Collected data entries
Segment Open

(* ===== verification/WpaCommon.v ===== *)
(** * WPA and RSN definitions shared by the roles

    Cipher and key management identifiers (common/defs.h), the EAPOL-Key
    frame, its MIC and the pairwise key hierarchy (common/wpa_common.h,
    wpa_common.c), and the Key Data field (ap/wpa_auth_ie.c).  The build has
    CONFIG_IEEE80211W and none of CONFIG_IEEE80211R, CONFIG_HS20,
    CONFIG_SUITEB, CONFIG_SUITEB192, CONFIG_PEERKEY and CONFIG_P2P. *)

From Stdlib Require Import String.
From S2P Require Import Prelude.
From S2P Require Import Wpabuf.
From S2P Require Import Common.
From S2P Require Import Aes.
From S2P Require Import Hash.

(** ** Identifiers (common/defs.h) *)

Definition WPA_CIPHER_NONE : Z := 2 ^ 0.
Definition WPA_CIPHER_TKIP : Z := 2 ^ 3.
Definition WPA_CIPHER_CCMP : Z := 2 ^ 4.
Definition WPA_CIPHER_AES_128_CMAC : Z := 2 ^ 5.
Definition WPA_CIPHER_GCMP : Z := 2 ^ 6.
Definition WPA_CIPHER_GCMP_256 : Z := 2 ^ 8.
Definition WPA_CIPHER_CCMP_256 : Z := 2 ^ 9.
Definition WPA_CIPHER_BIP_GMAC_128 : Z := 2 ^ 11.
Definition WPA_CIPHER_BIP_GMAC_256 : Z := 2 ^ 12.
Definition WPA_CIPHER_BIP_CMAC_256 : Z := 2 ^ 13.

Definition WPA_KEY_MGMT_IEEE8021X : Z := 2 ^ 0.
Definition WPA_KEY_MGMT_PSK : Z := 2 ^ 1.
Definition WPA_KEY_MGMT_FT_IEEE8021X : Z := 2 ^ 5.
Definition WPA_KEY_MGMT_FT_PSK : Z := 2 ^ 6.
Definition WPA_KEY_MGMT_IEEE8021X_SHA256 : Z := 2 ^ 7.
Definition WPA_KEY_MGMT_PSK_SHA256 : Z := 2 ^ 8.
Definition WPA_KEY_MGMT_SAE : Z := 2 ^ 10.
Definition WPA_KEY_MGMT_FT_SAE : Z := 2 ^ 11.
Definition WPA_KEY_MGMT_CCKM : Z := 2 ^ 14.
Definition WPA_KEY_MGMT_OSEN : Z := 2 ^ 15.
Definition WPA_KEY_MGMT_IEEE8021X_SUITE_B : Z := 2 ^ 16.
Definition WPA_KEY_MGMT_IEEE8021X_SUITE_B_192 : Z := 2 ^ 17.

Definition has_bits (v mask : Z) : bool := negb (Z.land v mask =? 0).

Definition wpa_key_mgmt_wpa_ieee8021x (akm : Z) : bool :=
  has_bits akm (WPA_KEY_MGMT_IEEE8021X + WPA_KEY_MGMT_FT_IEEE8021X + WPA_KEY_MGMT_CCKM +
                WPA_KEY_MGMT_OSEN + WPA_KEY_MGMT_IEEE8021X_SHA256 +
                WPA_KEY_MGMT_IEEE8021X_SUITE_B + WPA_KEY_MGMT_IEEE8021X_SUITE_B_192).
Definition wpa_key_mgmt_wpa_psk (akm : Z) : bool :=
  has_bits akm (WPA_KEY_MGMT_PSK + WPA_KEY_MGMT_FT_PSK + WPA_KEY_MGMT_PSK_SHA256 +
                WPA_KEY_MGMT_SAE + WPA_KEY_MGMT_FT_SAE).
Definition wpa_key_mgmt_ft (akm : Z) : bool :=
  has_bits akm (WPA_KEY_MGMT_FT_PSK + WPA_KEY_MGMT_FT_IEEE8021X + WPA_KEY_MGMT_FT_SAE).
Definition wpa_key_mgmt_sha256 (akm : Z) : bool :=
  has_bits akm (WPA_KEY_MGMT_PSK_SHA256 + WPA_KEY_MGMT_IEEE8021X_SHA256 + WPA_KEY_MGMT_OSEN +
                WPA_KEY_MGMT_IEEE8021X_SUITE_B).
Definition wpa_key_mgmt_suite_b (akm : Z) : bool :=
  has_bits akm (WPA_KEY_MGMT_IEEE8021X_SUITE_B + WPA_KEY_MGMT_IEEE8021X_SUITE_B_192).

Definition WPA_PROTO_WPA : Z := 2 ^ 0.
Definition WPA_PROTO_RSN : Z := 2 ^ 1.

Inductive wpa_alg :=
  | WPA_ALG_NONE | WPA_ALG_WEP | WPA_ALG_TKIP | WPA_ALG_CCMP | WPA_ALG_IGTK | WPA_ALG_PMK
  | WPA_ALG_GCMP | WPA_ALG_SMS4 | WPA_ALG_KRK | WPA_ALG_GCMP_256 | WPA_ALG_CCMP_256
  | WPA_ALG_BIP_GMAC_128 | WPA_ALG_BIP_GMAC_256 | WPA_ALG_BIP_CMAC_256.
#[global] Instance wpa_alg_eq_dec : EqDecision wpa_alg.
Proof. solve_decision. Defined.

Definition wpa_cipher_key_len (cipher : Z) : Z :=
  if (cipher =? WPA_CIPHER_CCMP_256) || (cipher =? WPA_CIPHER_GCMP_256) ||
     (cipher =? WPA_CIPHER_BIP_GMAC_256) || (cipher =? WPA_CIPHER_BIP_CMAC_256) then 32
  else if (cipher =? WPA_CIPHER_CCMP) || (cipher =? WPA_CIPHER_GCMP) ||
          (cipher =? WPA_CIPHER_AES_128_CMAC) || (cipher =? WPA_CIPHER_BIP_GMAC_128) then 16
  else if cipher =? WPA_CIPHER_TKIP then 32
  else 0.

Definition wpa_cipher_to_alg (cipher : Z) : wpa_alg :=
  if cipher =? WPA_CIPHER_CCMP_256 then WPA_ALG_CCMP_256
  else if cipher =? WPA_CIPHER_GCMP_256 then WPA_ALG_GCMP_256
  else if cipher =? WPA_CIPHER_CCMP then WPA_ALG_CCMP
  else if cipher =? WPA_CIPHER_GCMP then WPA_ALG_GCMP
  else if cipher =? WPA_CIPHER_TKIP then WPA_ALG_TKIP
  else if cipher =? WPA_CIPHER_AES_128_CMAC then WPA_ALG_IGTK
  else if cipher =? WPA_CIPHER_BIP_GMAC_128 then WPA_ALG_BIP_GMAC_128
  else if cipher =? WPA_CIPHER_BIP_GMAC_256 then WPA_ALG_BIP_GMAC_256
  else if cipher =? WPA_CIPHER_BIP_CMAC_256 then WPA_ALG_BIP_CMAC_256
  else WPA_ALG_NONE.

(** ** The EAPOL-Key frame (common/wpa_common.h) *)

Definition ETH_ALEN : nat := 6.
Definition PMK_LEN : nat := 32.
Definition PMK_LEN_SUITE_B_192 : nat := 48.
Definition WPA_NONCE_LEN : nat := 32.
Definition WPA_REPLAY_COUNTER_LEN : nat := 8.
Definition WPA_GMK_LEN : nat := 32.
Definition PMKID_LEN : nat := 16.
Definition RSN_SELECTOR_LEN : Z := 4.

Definition WPA_KEY_INFO_TYPE_MASK : Z := 7.
Definition WPA_KEY_INFO_TYPE_AKM_DEFINED : Z := 0.
Definition WPA_KEY_INFO_TYPE_HMAC_MD5_RC4 : Z := 1.
Definition WPA_KEY_INFO_TYPE_HMAC_SHA1_AES : Z := 2.
Definition WPA_KEY_INFO_TYPE_AES_128_CMAC : Z := 3.
Definition WPA_KEY_INFO_KEY_TYPE : Z := 2 ^ 3.
Definition WPA_KEY_INFO_KEY_INDEX_SHIFT : Z := 4.
Definition WPA_KEY_INFO_INSTALL : Z := 2 ^ 6.
Definition WPA_KEY_INFO_ACK : Z := 2 ^ 7.
Definition WPA_KEY_INFO_MIC : Z := 2 ^ 8.
Definition WPA_KEY_INFO_SECURE : Z := 2 ^ 9.
Definition WPA_KEY_INFO_ERROR : Z := 2 ^ 10.
Definition WPA_KEY_INFO_REQUEST : Z := 2 ^ 11.
Definition WPA_KEY_INFO_ENCR_KEY_DATA : Z := 2 ^ 12.
Definition WPA_KEY_INFO_SMK_MESSAGE : Z := 2 ^ 13.

Definition EAPOL_KEY_TYPE_RSN : Z := 2.
Definition EAPOL_KEY_TYPE_WPA : Z := 254.

(** [wpa_kck_len], [wpa_kek_len], [wpa_mic_len] *)
Definition wpa_kck_len (akmp : Z) : Z := if akmp =? WPA_KEY_MGMT_IEEE8021X_SUITE_B_192 then 24 else 16.
Definition wpa_kek_len (akmp : Z) : Z := if akmp =? WPA_KEY_MGMT_IEEE8021X_SUITE_B_192 then 32 else 16.
Definition wpa_mic_len (akmp : Z) : Z := if akmp =? WPA_KEY_MGMT_IEEE8021X_SUITE_B_192 then 24 else 16.

(** Offsets in the frame, which starts with the four octets of [struct
    ieee802_1x_hdr]; [struct wpa_eapol_key_192] differs in the length of the
    MIC. *)
Definition off_key : Z := 4.
Definition off_key_info : Z := off_key + 1.
Definition off_key_length : Z := off_key_info + 2.
Definition off_replay_counter : Z := off_key_length + 2.
Definition off_key_nonce : Z := off_replay_counter + 8.
Definition off_key_iv : Z := off_key_nonce + 32.
Definition off_key_rsc : Z := off_key_iv + 16.
Definition off_key_id : Z := off_key_rsc + 8.
Definition off_key_mic : Z := off_key_id + 8.
Definition sizeof_wpa_eapol_key (mic_len : Z) : Z := off_key_mic - off_key + mic_len + 2.
Definition off_key_data_length (mic_len : Z) : Z := off_key_mic + mic_len.
Definition off_key_data (mic_len : Z) : Z := off_key + sizeof_wpa_eapol_key mic_len.

(** The frame with the given fields. *)
Definition key_frame (version type : Z) (body_len key_type key_info key_length : Z)
    (replay nonce iv rsc mic : list Z) (data_len : Z) (d : list Z) : list Z :=
  [u8 version; u8 type] ++ WPA_PUT_BE16 body_len ++ [u8 key_type] ++ WPA_PUT_BE16 key_info ++
  WPA_PUT_BE16 key_length ++ replay ++ nonce ++ iv ++ rsc ++ replicate 8 0 ++ mic ++
  WPA_PUT_BE16 data_len ++ d.

(** ** Keys (common/wpa_common.c) *)

Section keys.
Context `{AC : !AesCipher}.

(** The MIC field of the frame must be zero; [None] is the error -1. *)
Definition wpa_eapol_key_mic (key : list Z) (akmp ver : Z) (buf : list Z) : option (list Z) :=
  if ver =? WPA_KEY_INFO_TYPE_HMAC_MD5_RC4 then hmac_md5 key buf
  else if ver =? WPA_KEY_INFO_TYPE_HMAC_SHA1_AES then
    let? hash := hmac_sha1 key buf in Some (take 16 hash)
  else if ver =? WPA_KEY_INFO_TYPE_AES_128_CMAC then default None (omac1_aes_128 (take 16 key) buf)
  else None.

(** [struct wpa_ptk]: the arrays, and the lengths in use; what follows them
    in the arrays is zero. *)
Record wpa_ptk := mk_ptk { kck : list Z; kek : list Z; tk : list Z;
                           kck_len : Z; kek_len : Z; tk_len : Z }.
Definition ptk_zero : wpa_ptk :=
  mk_ptk (replicate 24 0) (replicate 32 0) (replicate 32 0) 0 0 0.
Definition pad_to (n : nat) (l : list Z) : list Z := take n (l ++ replicate n 0).

(** [os_memcmp(a, b, n) < 0] on arrays of the same length. *)
Fixpoint memlt (a b : list Z) : bool :=
  match a, b with
  | x :: a, y :: b => (x <? y) || ((x =? y) && memlt a b)
  | _, _ => false
  end.

Definition min_max (a b : list Z) : list Z := if memlt a b then a ++ b else b ++ a.

(** The hash cannot fail on a vector of three or four elements. *)
Definition wpa_pmk_to_ptk (pmk : list Z) (label : string) (addr1 addr2 nonce1 nonce2 : list Z)
    (akmp cipher : Z) : wpa_ptk :=
  let d := min_max addr1 addr2 ++ min_max nonce1 nonce2 in
  let kcl := wpa_kck_len akmp in
  let kel := wpa_kek_len akmp in
  let tkl := wpa_cipher_key_len cipher in
  let ptk_len := kcl + kel + tkl in
  let tmp := default [] (if wpa_key_mgmt_sha256 akmp then sha256_prf pmk label d ptk_len
                         else sha1_prf pmk label d ptk_len) in
  mk_ptk (pad_to 24 (slice tmp 0 kcl)) (pad_to 32 (slice tmp kcl kel))
         (pad_to 32 (slice tmp (kcl + kel) tkl)) kcl kel tkl.

Definition rsn_pmkid (pmk aa spa : list Z) (use_sha256 : bool) : list Z :=
  let elems := [chars "PMK Name"; aa; spa] in
  take PMKID_LEN (default [] (if use_sha256 then hmac_sha256_vector pmk elems
                              else hmac_sha1_vector pmk elems)).
End keys.

(** [true] is the result 0; a NULL pointer is [None]. *)
Definition wpa_compare_rsn_ie (ie1 ie2 : option (list Z)) : bool :=
  match ie1, ie2 with
  | Some a, Some b => bool_decide (a = b)
  | _, _ => false
  end.

(** ** Key Data (ap/wpa_auth_ie.c) *)

Definition WLAN_EID_RSN : Z := 48.
Definition WLAN_EID_MOBILITY_DOMAIN : Z := 54.
Definition WLAN_EID_VENDOR_SPECIFIC : Z := 221.
Definition RSN_SELECTOR (a b c d : Z) : Z := a * 2 ^ 24 + b * 2 ^ 16 + c * 2 ^ 8 + d.
Definition RSN_KEY_DATA_GROUPKEY : Z := RSN_SELECTOR 0x00 0x0f 0xac 1.
Definition RSN_KEY_DATA_MAC_ADDR : Z := RSN_SELECTOR 0x00 0x0f 0xac 3.
Definition RSN_KEY_DATA_PMKID : Z := RSN_SELECTOR 0x00 0x0f 0xac 4.
Definition RSN_KEY_DATA_IGTK : Z := RSN_SELECTOR 0x00 0x0f 0xac 9.
Definition WPA_OUI_TYPE : Z := RSN_SELECTOR 0x00 0x50 0xf2 1.
Definition OSEN_IE_VENDOR_TYPE : Z := 0x506f9a12.

Definition wpa_add_kde (kde : Z) (d d2 : list Z) : list Z :=
  [WLAN_EID_VENDOR_SPECIFIC; u8 (RSN_SELECTOR_LEN + zlen d + zlen d2)] ++
  WPA_PUT_BE32 kde ++ d ++ d2.

(** [struct wpa_eapol_ie_parse]: a pointer into the buffer is the offset, with
    the length where the program keeps one. *)
Record wpa_eapol_ie_parse := mk_kde {
  k_wpa_ie : option (Z * Z);
  k_rsn_ie : option (Z * Z);
  k_pmkid : option Z;
  k_gtk : option (Z * Z);
  k_mac_addr : option (Z * Z);
  k_igtk : option (Z * Z);
  k_osen : option (Z * Z)
}.
#[global] Instance eta_kde : Eta wpa_eapol_ie_parse := fun k =>
  mk_kde (k_wpa_ie k) (k_rsn_ie k) (k_pmkid k) (k_gtk k) (k_mac_addr k) (k_igtk k) (k_osen k).
Definition kde_empty : wpa_eapol_ie_parse := mk_kde None None None None None None None.

(** [RSN_SELECTOR_GET], a read of four octets. *)
Definition selector_get (buf : list Z) (i : Z) : option Z :=
  let? a := rd buf i in let? b := rd buf (i + 1) in
  let? c := rd buf (i + 2) in let? d := rd buf (i + 3) in
  Some (Z.lor (Z.lor (Z.lor (Z.shiftl a 24) (Z.shiftl b 16)) (Z.shiftl c 8)) d).

(** [ok && RSN_SELECTOR_GET(pos + 2) == sel]. *)
Definition is_selector (buf : list Z) (pos : Z) (ok : bool) (sel : Z) : option bool :=
  if ok then let? v := selector_get buf (pos + 2) in Some (v =? sel) else Some false.

(** The version of a WPA element: one, little endian. *)
Definition is_wpa_ie (buf : list Z) (pos len : Z) : option bool :=
  let? oui := is_selector buf pos (6 <=? len) WPA_OUI_TYPE in
  if oui then
    let? v0 := rd buf (pos + 2 + 4) in
    if v0 =? 1 then let? v1 := rd buf (pos + 2 + 4 + 1) in Some (v1 =? 0) else Some false
  else Some false.

(** The result is the return value and the parsed elements; [None] is a read
    outside the buffer. *)
Definition wpa_parse_generic (buf : list Z) (pos end_ : Z) (ie : wpa_eapol_ie_parse)
    : option (Z * wpa_eapol_ie_parse) :=
  let? len := rd buf (pos + 1) in
  let body := pos + 2 + RSN_SELECTOR_LEN in
  let blen := len - RSN_SELECTOR_LEN in
  if len =? 0 then Some (1, ie)
  else
    let? wpa := is_wpa_ie buf pos len in
    if wpa then Some (0, setter k_wpa_ie (fun _ => Some (pos, len + 2)) ie) else
    let? osen := is_selector buf pos (4 <=? len) OSEN_IE_VENDOR_TYPE in
    if osen then Some (0, setter k_osen (fun _ => Some (pos, len + 2)) ie) else
    let? pmkid := is_selector buf pos
      ((1 + RSN_SELECTOR_LEN <? end_ - pos) && (RSN_SELECTOR_LEN + 16 <=? len)) RSN_KEY_DATA_PMKID in
    if pmkid then Some (0, setter k_pmkid (fun _ => Some body) ie) else
    let? gtk := is_selector buf pos (RSN_SELECTOR_LEN + 2 <? len) RSN_KEY_DATA_GROUPKEY in
    if gtk then Some (0, setter k_gtk (fun _ => Some (body, blen)) ie) else
    let? mac := is_selector buf pos (RSN_SELECTOR_LEN + 2 <? len) RSN_KEY_DATA_MAC_ADDR in
    if mac then Some (0, setter k_mac_addr (fun _ => Some (body, blen)) ie) else
    let? igtk := is_selector buf pos (RSN_SELECTOR_LEN + 2 <? len) RSN_KEY_DATA_IGTK in
    if igtk then Some (0, setter k_igtk (fun _ => Some (body, blen)) ie)
    else Some (0, ie).

(** The loop over the elements; every iteration moves on by two octets or
    more. *)
Fixpoint parse_kde_loop (fuel : nat) (buf : list Z) (pos : Z) (ie : wpa_eapol_ie_parse)
    : option (Z * wpa_eapol_ie_parse) :=
  match fuel with
  | O => Some (0, ie)
  | Datatypes.S fuel =>
      let end_ := zlen buf in
      if 1 <? end_ - pos then
        let? id := rd buf pos in
        let? len := rd buf (pos + 1) in
        if (id =? 0xdd) && ((pos =? zlen buf - 1) || (len =? 0)) then Some (0, ie)
        else if end_ - pos <? 2 + len then Some (-1, ie)
        else if id =? WLAN_EID_RSN then
          parse_kde_loop fuel buf (pos + 2 + len) (setter k_rsn_ie (fun _ => Some (pos, len + 2)) ie)
        else if id =? WLAN_EID_VENDOR_SPECIFIC then
          let? r := wpa_parse_generic buf pos end_ ie in
          let '(ret, ie) := r in
          if ret <? 0 then Some (ret, ie)
          else if 0 <? ret then Some (0, ie)
          else parse_kde_loop fuel buf (pos + 2 + len) ie
        else parse_kde_loop fuel buf (pos + 2 + len) ie
      else Some (0, ie)
  end.

Definition wpa_parse_kde_ies (buf : list Z) : option (Z * wpa_eapol_ie_parse) :=
  parse_kde_loop (length buf) buf 0 kde_empty.

(** The octets a pointer and a length stand for. *)
Definition area (buf : list Z) (p : option (Z * Z)) : option (list Z) :=
  match p with Some (pos, len) => Some (slice buf pos len) | None => None end.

Segment Closed

● YOUR GOAL
Reproduce precisely, and with no line left out, each line from the top of the entries through the line that carries "frame, its MIC".

● ANSWER SPACE
(* ===== verification/WpaCommon.v ===== *)
(** * WPA and RSN definitions shared by the roles

    Cipher and key management identifiers (common/defs.h), the EAPOL-Key
    frame, its MIC and the pairwise key hierarchy (common/wpa_common.h,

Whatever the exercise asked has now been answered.